__Supplied records__:
========================================================================
Lemma cleanup_rounds_sessions l w db session_id :
  GameManager.database w = Some db →
  GameManager.active_sessions (foldl GameManager.cleanup_one w l) !! session_id
  = if decide (session_id ∈ l) then None
    else GameManager.active_sessions w !! session_id.
Proof.
  revert w db. induction l as [|x l IH]; intros w db Hdb; cbn [foldl].
  - case_decide as Hin; [|done]. by apply elem_of_nil in Hin.
  - destruct (cleanup_one_with_database w x db Hdb) as (Hone & [db' Hdb'] & _).
    rewrite (IH _ db' Hdb'), Hone.
    rewrite (end_game_session_with_database x false w db Hdb).
    destruct (decide (session_id ∈ l)) as [Hin|Hnin].
    + rewrite decide_True; [done|]. apply elem_of_cons. by right.
    + destruct (decide (session_id = x)) as [->|Hne].
      * rewrite decide_True by (apply elem_of_cons; by left).
        apply lookup_delete_eq.
      * rewrite decide_False.
        -- by rewrite lookup_delete_ne.
        -- intros [?|?]%elem_of_cons; done.
Qed.
(** Bit [b] of the integer is bit [b mod 8] of the byte that stands
    [b / 8] places before the end. *)
Lemma testbit_int_from_bytes_big (bs : list byte) :
  forall b, 0 <= b ->
    Z.testbit (int_from_bytes_big bs) b =
    match nth_error (rev bs) (Z.to_nat (b / 8)) with
    | Some byte => Z.testbit (byte_val byte) (b mod 8)
    | None => false
    end.
Proof.
  induction bs as [|x bs IH] using rev_ind; intros b Hb.
  - cbn [rev]. rewrite nth_error_nil. apply Z.bits_0.
  - rewrite int_from_bytes_big_snoc, rev_app_distr. cbn [rev app].
    rewrite testbit_shift_byte by (try apply byte_val_range; lia).
    destruct (Z.ltb_spec b 8) as [Hlt|Hge].
    + rewrite Z.div_small, Z.mod_small by lia. reflexivity.
    + replace (Z.to_nat (b / 8)) with (S (Z.to_nat ((b - 8) / 8))).
      2:{ replace b with ((b - 8) + 1 * 8) at 2 by lia.
          rewrite Z.div_add by lia.
          assert (0 <= (b - 8) / 8) by (apply Z.div_pos; lia). lia. }
      cbn [nth_error]. rewrite IH by lia.
      replace (b mod 8) with ((b - 8) mod 8); [reflexivity|].
      replace b with ((b - 8) + 1 * 8) at 2 by lia. now rewrite Z.mod_add by lia.
Qed.

Lemma decode_features_loop_fuel (fuel : nat) :
  forall val bit features m,
    decode_features_loop fuel val bit features = Ret m ->
    forall fuel', (fuel <= fuel')%nat ->
      decode_features_loop fuel' val bit features = Ret m.
Proof.
  induction fuel as [|fuel IH]; intros val bit features m Hrun fuel' Hle.
  - cbn [decode_features_loop] in Hrun.
    destruct fuel'; cbn [decode_features_loop]; destruct (val >? 0);
      try discriminate; exact Hrun.
  - destruct fuel' as [|fuel']; [lia|].
    cbn [decode_features_loop] in *. destruct (val >? 0); [|exact Hrun].
    eapply IH; [exact Hrun|lia].
Qed.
========================================================================
__Task objective__:
Exactly as written, please transcribe the lines from the start of the records above to the line that holds "- case_decide as", both ends included.

__The answer__:
Lemma cleanup_rounds_sessions l w db session_id :
  GameManager.database w = Some db →
  GameManager.active_sessions (foldl GameManager.cleanup_one w l) !! session_id
  = if decide (session_id ∈ l) then None
    else GameManager.active_sessions w !! session_id.
Proof.
  revert w db. induction l as [|x l IH]; intros w db Hdb; cbn [foldl].
  - case_decide as Hin; [|done]. by apply elem_of_nil in Hin.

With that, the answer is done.